'''

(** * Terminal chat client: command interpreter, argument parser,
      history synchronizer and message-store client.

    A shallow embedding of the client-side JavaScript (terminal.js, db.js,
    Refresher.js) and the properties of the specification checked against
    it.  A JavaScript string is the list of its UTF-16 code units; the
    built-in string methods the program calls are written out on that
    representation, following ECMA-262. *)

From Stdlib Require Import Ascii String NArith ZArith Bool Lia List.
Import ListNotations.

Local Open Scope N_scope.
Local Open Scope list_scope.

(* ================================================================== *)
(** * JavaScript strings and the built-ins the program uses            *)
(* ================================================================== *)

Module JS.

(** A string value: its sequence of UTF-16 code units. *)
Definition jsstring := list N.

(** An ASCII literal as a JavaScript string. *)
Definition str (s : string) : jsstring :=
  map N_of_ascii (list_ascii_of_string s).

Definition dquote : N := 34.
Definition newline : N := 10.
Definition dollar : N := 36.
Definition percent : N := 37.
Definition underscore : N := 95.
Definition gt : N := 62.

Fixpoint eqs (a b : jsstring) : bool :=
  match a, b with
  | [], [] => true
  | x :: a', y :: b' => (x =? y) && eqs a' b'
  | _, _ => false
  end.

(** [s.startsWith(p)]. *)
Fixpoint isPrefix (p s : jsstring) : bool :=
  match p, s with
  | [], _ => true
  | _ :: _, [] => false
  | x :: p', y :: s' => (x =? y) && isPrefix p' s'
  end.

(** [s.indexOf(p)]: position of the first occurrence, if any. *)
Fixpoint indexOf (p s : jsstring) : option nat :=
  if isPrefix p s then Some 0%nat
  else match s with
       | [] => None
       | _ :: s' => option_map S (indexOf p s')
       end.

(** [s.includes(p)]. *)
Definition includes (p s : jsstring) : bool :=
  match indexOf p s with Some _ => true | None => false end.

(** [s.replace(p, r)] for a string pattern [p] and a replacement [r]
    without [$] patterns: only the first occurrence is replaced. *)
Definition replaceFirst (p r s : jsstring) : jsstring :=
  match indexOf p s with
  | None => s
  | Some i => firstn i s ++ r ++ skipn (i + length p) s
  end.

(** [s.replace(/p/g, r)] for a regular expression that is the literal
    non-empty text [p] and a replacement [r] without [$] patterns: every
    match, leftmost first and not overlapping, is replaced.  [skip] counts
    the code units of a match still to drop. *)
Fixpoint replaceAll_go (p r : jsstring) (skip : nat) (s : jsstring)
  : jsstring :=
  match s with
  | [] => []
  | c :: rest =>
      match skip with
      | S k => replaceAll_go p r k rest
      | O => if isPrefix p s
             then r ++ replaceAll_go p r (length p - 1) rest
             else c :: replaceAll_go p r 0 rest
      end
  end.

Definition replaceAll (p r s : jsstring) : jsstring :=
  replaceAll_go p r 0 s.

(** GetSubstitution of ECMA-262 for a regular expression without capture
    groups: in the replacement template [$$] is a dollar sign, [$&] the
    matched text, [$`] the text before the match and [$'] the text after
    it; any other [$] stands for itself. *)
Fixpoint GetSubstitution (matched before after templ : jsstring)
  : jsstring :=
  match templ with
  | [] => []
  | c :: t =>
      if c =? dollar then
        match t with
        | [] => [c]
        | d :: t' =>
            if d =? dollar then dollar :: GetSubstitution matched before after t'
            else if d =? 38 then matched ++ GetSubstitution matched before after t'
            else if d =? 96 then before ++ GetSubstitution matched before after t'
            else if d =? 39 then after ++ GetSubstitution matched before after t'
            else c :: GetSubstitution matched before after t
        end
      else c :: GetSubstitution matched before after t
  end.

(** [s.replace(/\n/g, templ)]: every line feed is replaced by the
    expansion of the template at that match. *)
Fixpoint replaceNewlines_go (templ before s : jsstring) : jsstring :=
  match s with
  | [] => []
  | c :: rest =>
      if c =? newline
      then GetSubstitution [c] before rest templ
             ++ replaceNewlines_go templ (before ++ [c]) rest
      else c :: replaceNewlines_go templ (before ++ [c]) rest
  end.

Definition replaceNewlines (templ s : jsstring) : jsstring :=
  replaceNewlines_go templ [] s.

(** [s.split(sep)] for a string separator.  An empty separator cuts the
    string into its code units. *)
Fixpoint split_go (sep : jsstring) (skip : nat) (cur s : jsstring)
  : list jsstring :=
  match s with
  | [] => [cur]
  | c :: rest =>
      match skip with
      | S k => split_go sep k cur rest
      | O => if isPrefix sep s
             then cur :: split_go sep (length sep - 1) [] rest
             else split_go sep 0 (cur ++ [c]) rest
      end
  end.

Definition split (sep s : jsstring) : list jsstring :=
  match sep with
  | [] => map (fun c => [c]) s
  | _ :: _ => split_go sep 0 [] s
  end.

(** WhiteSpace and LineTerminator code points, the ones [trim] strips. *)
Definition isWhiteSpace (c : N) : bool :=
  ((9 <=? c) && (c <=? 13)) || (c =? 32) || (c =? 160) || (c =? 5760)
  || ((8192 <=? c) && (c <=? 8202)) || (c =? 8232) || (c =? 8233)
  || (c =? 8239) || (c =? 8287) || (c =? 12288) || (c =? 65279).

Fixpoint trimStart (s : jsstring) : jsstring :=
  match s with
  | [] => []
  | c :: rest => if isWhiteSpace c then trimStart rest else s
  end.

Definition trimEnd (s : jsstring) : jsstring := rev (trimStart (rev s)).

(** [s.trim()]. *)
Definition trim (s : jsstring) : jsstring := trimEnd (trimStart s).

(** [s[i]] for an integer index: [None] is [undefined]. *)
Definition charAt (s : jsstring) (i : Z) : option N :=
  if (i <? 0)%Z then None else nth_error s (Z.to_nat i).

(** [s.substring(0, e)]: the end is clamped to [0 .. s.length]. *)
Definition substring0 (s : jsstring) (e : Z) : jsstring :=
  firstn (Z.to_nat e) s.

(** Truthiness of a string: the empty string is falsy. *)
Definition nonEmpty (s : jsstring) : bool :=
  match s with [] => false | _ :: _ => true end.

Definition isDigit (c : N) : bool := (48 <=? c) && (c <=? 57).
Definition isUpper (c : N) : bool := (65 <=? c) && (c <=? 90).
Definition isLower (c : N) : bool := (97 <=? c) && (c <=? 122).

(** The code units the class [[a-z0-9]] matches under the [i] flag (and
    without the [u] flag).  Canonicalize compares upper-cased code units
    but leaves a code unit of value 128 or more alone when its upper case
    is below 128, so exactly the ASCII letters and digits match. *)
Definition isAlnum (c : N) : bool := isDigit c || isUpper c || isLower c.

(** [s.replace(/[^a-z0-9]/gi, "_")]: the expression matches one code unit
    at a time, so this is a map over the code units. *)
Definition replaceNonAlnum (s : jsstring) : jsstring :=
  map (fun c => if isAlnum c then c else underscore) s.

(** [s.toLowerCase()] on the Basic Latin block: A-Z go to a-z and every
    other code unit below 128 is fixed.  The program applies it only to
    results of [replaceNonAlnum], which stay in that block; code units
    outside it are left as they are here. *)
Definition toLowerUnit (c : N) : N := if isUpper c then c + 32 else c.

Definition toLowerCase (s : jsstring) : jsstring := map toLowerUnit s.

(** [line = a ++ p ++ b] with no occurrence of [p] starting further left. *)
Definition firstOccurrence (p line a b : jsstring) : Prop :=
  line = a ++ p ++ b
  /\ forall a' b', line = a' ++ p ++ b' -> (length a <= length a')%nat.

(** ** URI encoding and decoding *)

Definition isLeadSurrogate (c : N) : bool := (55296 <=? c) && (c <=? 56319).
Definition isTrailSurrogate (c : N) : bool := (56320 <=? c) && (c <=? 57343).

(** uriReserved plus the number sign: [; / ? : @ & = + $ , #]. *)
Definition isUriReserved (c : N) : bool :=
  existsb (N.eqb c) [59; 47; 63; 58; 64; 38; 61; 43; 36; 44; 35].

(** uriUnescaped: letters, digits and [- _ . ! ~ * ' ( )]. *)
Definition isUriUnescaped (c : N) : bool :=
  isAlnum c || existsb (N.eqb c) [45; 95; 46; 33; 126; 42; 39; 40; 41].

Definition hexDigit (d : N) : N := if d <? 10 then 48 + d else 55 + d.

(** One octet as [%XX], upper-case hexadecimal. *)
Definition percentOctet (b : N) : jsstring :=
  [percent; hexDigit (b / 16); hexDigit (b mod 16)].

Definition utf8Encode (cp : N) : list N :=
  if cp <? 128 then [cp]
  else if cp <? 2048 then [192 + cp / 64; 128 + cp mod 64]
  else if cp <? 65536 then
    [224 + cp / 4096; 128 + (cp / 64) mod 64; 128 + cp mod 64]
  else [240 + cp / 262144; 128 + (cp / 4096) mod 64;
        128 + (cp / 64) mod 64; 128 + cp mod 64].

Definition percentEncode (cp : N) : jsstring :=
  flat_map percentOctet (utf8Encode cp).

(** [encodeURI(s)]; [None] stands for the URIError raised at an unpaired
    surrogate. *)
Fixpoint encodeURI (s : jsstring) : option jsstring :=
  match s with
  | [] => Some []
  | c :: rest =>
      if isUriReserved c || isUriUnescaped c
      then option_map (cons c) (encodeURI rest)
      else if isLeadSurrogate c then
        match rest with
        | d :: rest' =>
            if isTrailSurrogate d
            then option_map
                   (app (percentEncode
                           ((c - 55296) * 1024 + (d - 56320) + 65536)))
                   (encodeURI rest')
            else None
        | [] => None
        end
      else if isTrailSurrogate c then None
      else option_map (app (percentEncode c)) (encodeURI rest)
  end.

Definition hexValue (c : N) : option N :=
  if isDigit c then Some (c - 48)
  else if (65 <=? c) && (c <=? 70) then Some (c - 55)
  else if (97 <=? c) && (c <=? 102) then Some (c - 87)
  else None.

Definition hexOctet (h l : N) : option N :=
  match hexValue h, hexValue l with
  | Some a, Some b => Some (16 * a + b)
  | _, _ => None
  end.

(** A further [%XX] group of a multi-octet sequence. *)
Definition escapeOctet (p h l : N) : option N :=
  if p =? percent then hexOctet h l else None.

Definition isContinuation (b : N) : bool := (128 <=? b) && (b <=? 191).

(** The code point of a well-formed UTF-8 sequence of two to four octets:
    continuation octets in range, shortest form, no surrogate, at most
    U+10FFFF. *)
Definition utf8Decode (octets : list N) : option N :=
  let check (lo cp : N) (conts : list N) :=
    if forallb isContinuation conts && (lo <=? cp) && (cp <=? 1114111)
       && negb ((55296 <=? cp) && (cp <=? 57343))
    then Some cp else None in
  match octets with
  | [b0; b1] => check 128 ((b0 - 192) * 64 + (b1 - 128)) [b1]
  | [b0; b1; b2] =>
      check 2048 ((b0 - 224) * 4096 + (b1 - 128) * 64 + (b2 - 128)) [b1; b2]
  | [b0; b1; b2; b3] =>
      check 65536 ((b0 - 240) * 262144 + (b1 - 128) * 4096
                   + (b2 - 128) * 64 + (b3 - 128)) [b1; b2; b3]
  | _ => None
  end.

'''

Could you set down, word for word, only the lines above from the line with "Local Open Scope list_scope." to the line with "Fixpoint isPrefix (p", including both?

Local Open Scope list_scope.

(* ================================================================== *)
(** * JavaScript strings and the built-ins the program uses            *)
(* ================================================================== *)

Module JS.

(** A string value: its sequence of UTF-16 code units. *)
Definition jsstring := list N.

(** An ASCII literal as a JavaScript string. *)
Definition str (s : string) : jsstring :=
  map N_of_ascii (list_ascii_of_string s).

Definition dquote : N := 34.
Definition newline : N := 10.
Definition dollar : N := 36.
Definition percent : N := 37.
Definition underscore : N := 95.
Definition gt : N := 62.

Fixpoint eqs (a b : jsstring) : bool :=
  match a, b with
  | [], [] => true
  | x :: a', y :: b' => (x =? y) && eqs a' b'
  | _, _ => false
  end.

(** [s.startsWith(p)]. *)
Fixpoint isPrefix (p s : jsstring) : bool :=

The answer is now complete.